What’s in the name is not a very popular saying these days. When talking about a business concern particularly a Company, name is its identity and selecting a right name for your business is really important. The name may be such which reflects the business activity or it might be something simple and easy. There are numerous factors which are considered while finalizing a suitable name because in Long run the name will be a Brand.
Sometimes, there arises a need to change the existing name of a Company due to change in its objects, corporate restructurings etc. Whatever might be the reason, Change of name of a Company can only be done after complying with laws applicable to the Company. The legal provisions and procedure is discussed in detail in this article.

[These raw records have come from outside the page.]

Definition set_entries (v : gmap str FileEntry) (h : StorageHandle) : StorageHandle :=
  mkHandle (hd_interface h) (hd_access h) (hd_base_token h) (hd_generation_token h)
    (hd_scope_commitment h) v (hd_usage h) (hd_baseline_files h) (hd_handles h)
    (hd_pending_delete h) (hd_next_handle h) (hd_next_file_identity h) (hd_host_calls h)
    (hd_read_bytes h) (hd_native_loaded_bytes h) (hd_write_bytes h) (hd_entropy_bytes h)
    (hd_evidence h) (hd_reservation h) (hd_finalized h) (hd_failed h).
Definition set_usage (v : Usage) (h : StorageHandle) : StorageHandle :=
  mkHandle (hd_interface h) (hd_access h) (hd_base_token h) (hd_generation_token h)
    (hd_scope_commitment h) (hd_entries h) v (hd_baseline_files h) (hd_handles h)
    (hd_pending_delete h) (hd_next_handle h) (hd_next_file_identity h) (hd_host_calls h)
    (hd_read_bytes h) (hd_native_loaded_bytes h) (hd_write_bytes h) (hd_entropy_bytes h)
    (hd_evidence h) (hd_reservation h) (hd_finalized h) (hd_failed h).
Definition set_baseline_files (v : gset str) (h : StorageHandle) : StorageHandle :=
  mkHandle (hd_interface h) (hd_access h) (hd_base_token h) (hd_generation_token h)
    (hd_scope_commitment h) (hd_entries h) (hd_usage h) v (hd_handles h) (hd_pending_delete h)
    (hd_next_handle h) (hd_next_file_identity h) (hd_host_calls h) (hd_read_bytes h)
    (hd_native_loaded_bytes h) (hd_write_bytes h) (hd_entropy_bytes h) (hd_evidence h)
    (hd_reservation h) (hd_finalized h) (hd_failed h).
Definition set_handles (v : gmap Z HandleState) (h : StorageHandle) : StorageHandle :=
  mkHandle (hd_interface h) (hd_access h) (hd_base_token h) (hd_generation_token h)
    (hd_scope_commitment h) (hd_entries h) (hd_usage h) (hd_baseline_files h) v
    (hd_pending_delete h) (hd_next_handle h) (hd_next_file_identity h) (hd_host_calls h)
    (hd_read_bytes h) (hd_native_loaded_bytes h) (hd_write_bytes h) (hd_entropy_bytes h)
    (hd_evidence h) (hd_reservation h) (hd_finalized h) (hd_failed h).
Definition set_pending_delete (v : gset str) (h : StorageHandle) : StorageHandle :=
  mkHandle (hd_interface h) (hd_access h) (hd_base_token h) (hd_generation_token h)
    (hd_scope_commitment h) (hd_entries h) (hd_usage h) (hd_baseline_files h) (hd_handles h) v
    (hd_next_handle h) (hd_next_file_identity h) (hd_host_calls h) (hd_read_bytes h)
    (hd_native_loaded_bytes h) (hd_write_bytes h) (hd_entropy_bytes h) (hd_evidence h)
    (hd_reservation h) (hd_finalized h) (hd_failed h).
Definition set_next_handle (v : Z) (h : StorageHandle) : StorageHandle :=
  mkHandle (hd_interface h) (hd_access h) (hd_base_token h) (hd_generation_token h)
    (hd_scope_commitment h) (hd_entries h) (hd_usage h) (hd_baseline_files h) (hd_handles h)
    (hd_pending_delete h) v (hd_next_file_identity h) (hd_host_calls h) (hd_read_bytes h)
    (hd_native_loaded_bytes h) (hd_write_bytes h) (hd_entropy_bytes h) (hd_evidence h)
    (hd_reservation h) (hd_finalized h) (hd_failed h).
Definition set_next_file_identity (v : Z) (h : StorageHandle) : StorageHandle :=
  mkHandle (hd_interface h) (hd_access h) (hd_base_token h) (hd_generation_token h)
    (hd_scope_commitment h) (hd_entries h) (hd_usage h) (hd_baseline_files h) (hd_handles h)
    (hd_pending_delete h) (hd_next_handle h) v (hd_host_calls h) (hd_read_bytes h)
    (hd_native_loaded_bytes h) (hd_write_bytes h) (hd_entropy_bytes h) (hd_evidence h)
    (hd_reservation h) (hd_finalized h) (hd_failed h).
Definition set_host_calls (v : Z) (h : StorageHandle) : StorageHandle :=
  mkHandle (hd_interface h) (hd_access h) (hd_base_token h) (hd_generation_token h)
    (hd_scope_commitment h) (hd_entries h) (hd_usage h) (hd_baseline_files h) (hd_handles h)
    (hd_pending_delete h) (hd_next_handle h) (hd_next_file_identity h) v (hd_read_bytes h)
    (hd_native_loaded_bytes h) (hd_write_bytes h) (hd_entropy_bytes h) (hd_evidence h)
    (hd_reservation h) (hd_finalized h) (hd_failed h).
Definition set_read_bytes (v : Z) (h : StorageHandle) : StorageHandle :=
  mkHandle (hd_interface h) (hd_access h) (hd_base_token h) (hd_generation_token h)
    (hd_scope_commitment h) (hd_entries h) (hd_usage h) (hd_baseline_files h) (hd_handles h)
    (hd_pending_delete h) (hd_next_handle h) (hd_next_file_identity h) (hd_host_calls h) v
    (hd_native_loaded_bytes h) (hd_write_bytes h) (hd_entropy_bytes h) (hd_evidence h)
    (hd_reservation h) (hd_finalized h) (hd_failed h).
Definition set_native_loaded_bytes (v : Z) (h : StorageHandle) : StorageHandle :=
  mkHandle (hd_interface h) (hd_access h) (hd_base_token h) (hd_generation_token h)
    (hd_scope_commitment h) (hd_entries h) (hd_usage h) (hd_baseline_files h) (hd_handles h)
    (hd_pending_delete h) (hd_next_handle h) (hd_next_file_identity h) (hd_host_calls h)
    (hd_read_bytes h) v (hd_write_bytes h) (hd_entropy_bytes h) (hd_evidence h) (hd_reservation
    h) (hd_finalized h) (hd_failed h).
Definition set_write_bytes (v : Z) (h : StorageHandle) : StorageHandle :=
  mkHandle (hd_interface h) (hd_access h) (hd_base_token h) (hd_generation_token h)
    (hd_scope_commitment h) (hd_entries h) (hd_usage h) (hd_baseline_files h) (hd_handles h)
    (hd_pending_delete h) (hd_next_handle h) (hd_next_file_identity h) (hd_host_calls h)
    (hd_read_bytes h) (hd_native_loaded_bytes h) v (hd_entropy_bytes h) (hd_evidence h)
    (hd_reservation h) (hd_finalized h) (hd_failed h).
Definition set_entropy_bytes (v : Z) (h : StorageHandle) : StorageHandle :=
  mkHandle (hd_interface h) (hd_access h) (hd_base_token h) (hd_generation_token h)
    (hd_scope_commitment h) (hd_entries h) (hd_usage h) (hd_baseline_files h) (hd_handles h)
    (hd_pending_delete h) (hd_next_handle h) (hd_next_file_identity h) (hd_host_calls h)
    (hd_read_bytes h) (hd_native_loaded_bytes h) (hd_write_bytes h) v (hd_evidence h)
    (hd_reservation h) (hd_finalized h) (hd_failed h).
Definition set_evidence (v : OperationEvidence) (h : StorageHandle) : StorageHandle :=
  mkHandle (hd_interface h) (hd_access h) (hd_base_token h) (hd_generation_token h)
    (hd_scope_commitment h) (hd_entries h) (hd_usage h) (hd_baseline_files h) (hd_handles h)
    (hd_pending_delete h) (hd_next_handle h) (hd_next_file_identity h) (hd_host_calls h)
    (hd_read_bytes h) (hd_native_loaded_bytes h) (hd_write_bytes h) (hd_entropy_bytes h) v
    (hd_reservation h) (hd_finalized h) (hd_failed h).
Definition set_reservation (v : option Reservation) (h : StorageHandle) : StorageHandle :=
  mkHandle (hd_interface h) (hd_access h) (hd_base_token h) (hd_generation_token h)
    (hd_scope_commitment h) (hd_entries h) (hd_usage h) (hd_baseline_files h) (hd_handles h)
    (hd_pending_delete h) (hd_next_handle h) (hd_next_file_identity h) (hd_host_calls h)
    (hd_read_bytes h) (hd_native_loaded_bytes h) (hd_write_bytes h) (hd_entropy_bytes h)
    (hd_evidence h) v (hd_finalized h) (hd_failed h).
Definition set_finalized (v : bool) (h : StorageHandle) : StorageHandle :=
  mkHandle (hd_interface h) (hd_access h) (hd_base_token h) (hd_generation_token h)
    (hd_scope_commitment h) (hd_entries h) (hd_usage h) (hd_baseline_files h) (hd_handles h)
    (hd_pending_delete h) (hd_next_handle h) (hd_next_file_identity h) (hd_host_calls h)
    (hd_read_bytes h) (hd_native_loaded_bytes h) (hd_write_bytes h) (hd_entropy_bytes h)
    (hd_evidence h) (hd_reservation h) v (hd_failed h).
Definition set_failed (v : bool) (h : StorageHandle) : StorageHandle :=
  mkHandle (hd_interface h) (hd_access h) (hd_base_token h) (hd_generation_token h)
    (hd_scope_commitment h) (hd_entries h) (hd_usage h) (hd_baseline_files h) (hd_handles h)
    (hd_pending_delete h) (hd_next_handle h) (hd_next_file_identity h) (hd_host_calls h)
    (hd_read_bytes h) (hd_native_loaded_bytes h) (hd_write_bytes h) (hd_entropy_bytes h)
    (hd_evidence h) (hd_reservation h) (hd_finalized h) v.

A Company which has defaulted in filing its Annual Return or Financial Statements or any document to be filed with Registrar of Companies will not be allowed to change its name.
Similarly, A Company which has not repaid its matured deposits/debenntures defaulted in filing its Annual Return or Financial Statements or any document to be filed with Registrar of Companies will not be allowed to change its name.
Clause 32 of Listing Agreement
Are You a Listed Company?
Following pre-requistes need to be complied with:-
1. Last name Change was done at least 1 year before.
2. At least 50% of total revenue in the preceding 1 year period should be from new activity suggested by new name.
The amount invested in the new activity/project is at least 50% of the assets of the company.
3. A Certificate from Auditor is required to confirm compliance with aforesaid provision.
Under RBI Regulations
Are you an NBFC/ Banking Company?
Under IRDA Regulations
Are you entering into Insurance Business?
As per erstwhile Department of Company Affairs circular 19/2003 dated 25.04.2003, since IRDA(Insurance Brokers) regulations, 2002 allowed Pvt. Companies to become insurance brokers ROC may allow change of name for doing insurance business subject to change of its objects to include insurance broking business also.
Hold a Board Meeting
1. Consideration of proposal of change of name and deciding max. 6(six) alternative names. The proposed name shall be in accordance with Section 4 and rule 8 of Companies (Incorporation), rules, 2014.
2. Authorizing any Director/CS to apply to ROC for making name availability application in e-form INC-1.
3. Call Extra-Ordinary General Meeting to approve change in name subject to CG approval (Power delegated to ROC vide )as per Section 13(2) and alter objects if the new name suggest some activity and it is not included in MOA, approve Notice and authorize any Director/CS to issue the same.
1. Pass Special resolution for alteration of Name clause of MOA.
2. Pass Special resolution for alteration of Object clause to keep name in consonance with the Objects of the Company, if the name is indicative of any object and it is not included in MOA already.
3. After EGM, file e-form MGT-14 along with certified copy of resolution and explanatory statement, altered MOA & AOA.
4. After filing e-form MGT-14, file e-form INC-24 with CG (Power delegated to ROC) for its approval to name change along with certified copy of resolution and explanatory statement, Notice and Minutes of the EGM.
Former name should also be there outside registered and every office and on all Letter heads, bill heads etc. for a period of 2 Years from change of name. (Section 12(3) proviso)
IN CASE OF SECTION 8 COMPANY
As per Section 8(4) before any Alteration to MOA of a Section 8 Company prior approval shall be taken from CG (Power delegated to ROC).
Hence in addition to procedure mentioned above after obtaining name availability letter file e-form GNL-1 for obtaining ROC’s prior approval for alteration in MOA of a Section 8 Company.
IN CASE OF LISTED COMPANY
Apart from pre-requisites discussed initially in this article, following compliances need to be taken care of:-
1. Two days prior intimation to Stock Exchange before Board Meeting (clause 19).
2. Intimation to Stock Exchange after Board Meeting within 15 minutes (clause 20).
3. Sending 3 Copies of Notice of EGM to STX (clause 31(c)).
4. Sending of proceedings of EGM (clause (31)(d)).
5. Net sales/income, expenditure and net profit/loss after tax figures pertaining to line of business suggested by new name shall be disclosed separately in the financial results for 3 succeeding years (clause 32).
6. Old name shall be disclosed on website for a period of 1 year (clause 32).
CONVERSION OF PUBLIC COMPANY INTO PRIVATE OR VICE-VERSA
As per Section 13(2) Proviso provision of change of name need not be followed if change in name is mere addition/deletion of word private due to conversion of Public Company into Private or vice-versa.
Disclaimer: The entire contents of this article have been prepared on the basis of relevant provisions and information existing at the time of preparation. Though utmost effort has been made to provide authentic information, it is suggested to kindly cross check the relevant provisions for better understanding. The observations of the author are personal view and the author does not take any responsibility of the same and this cannot be quoted without the written consent of the author.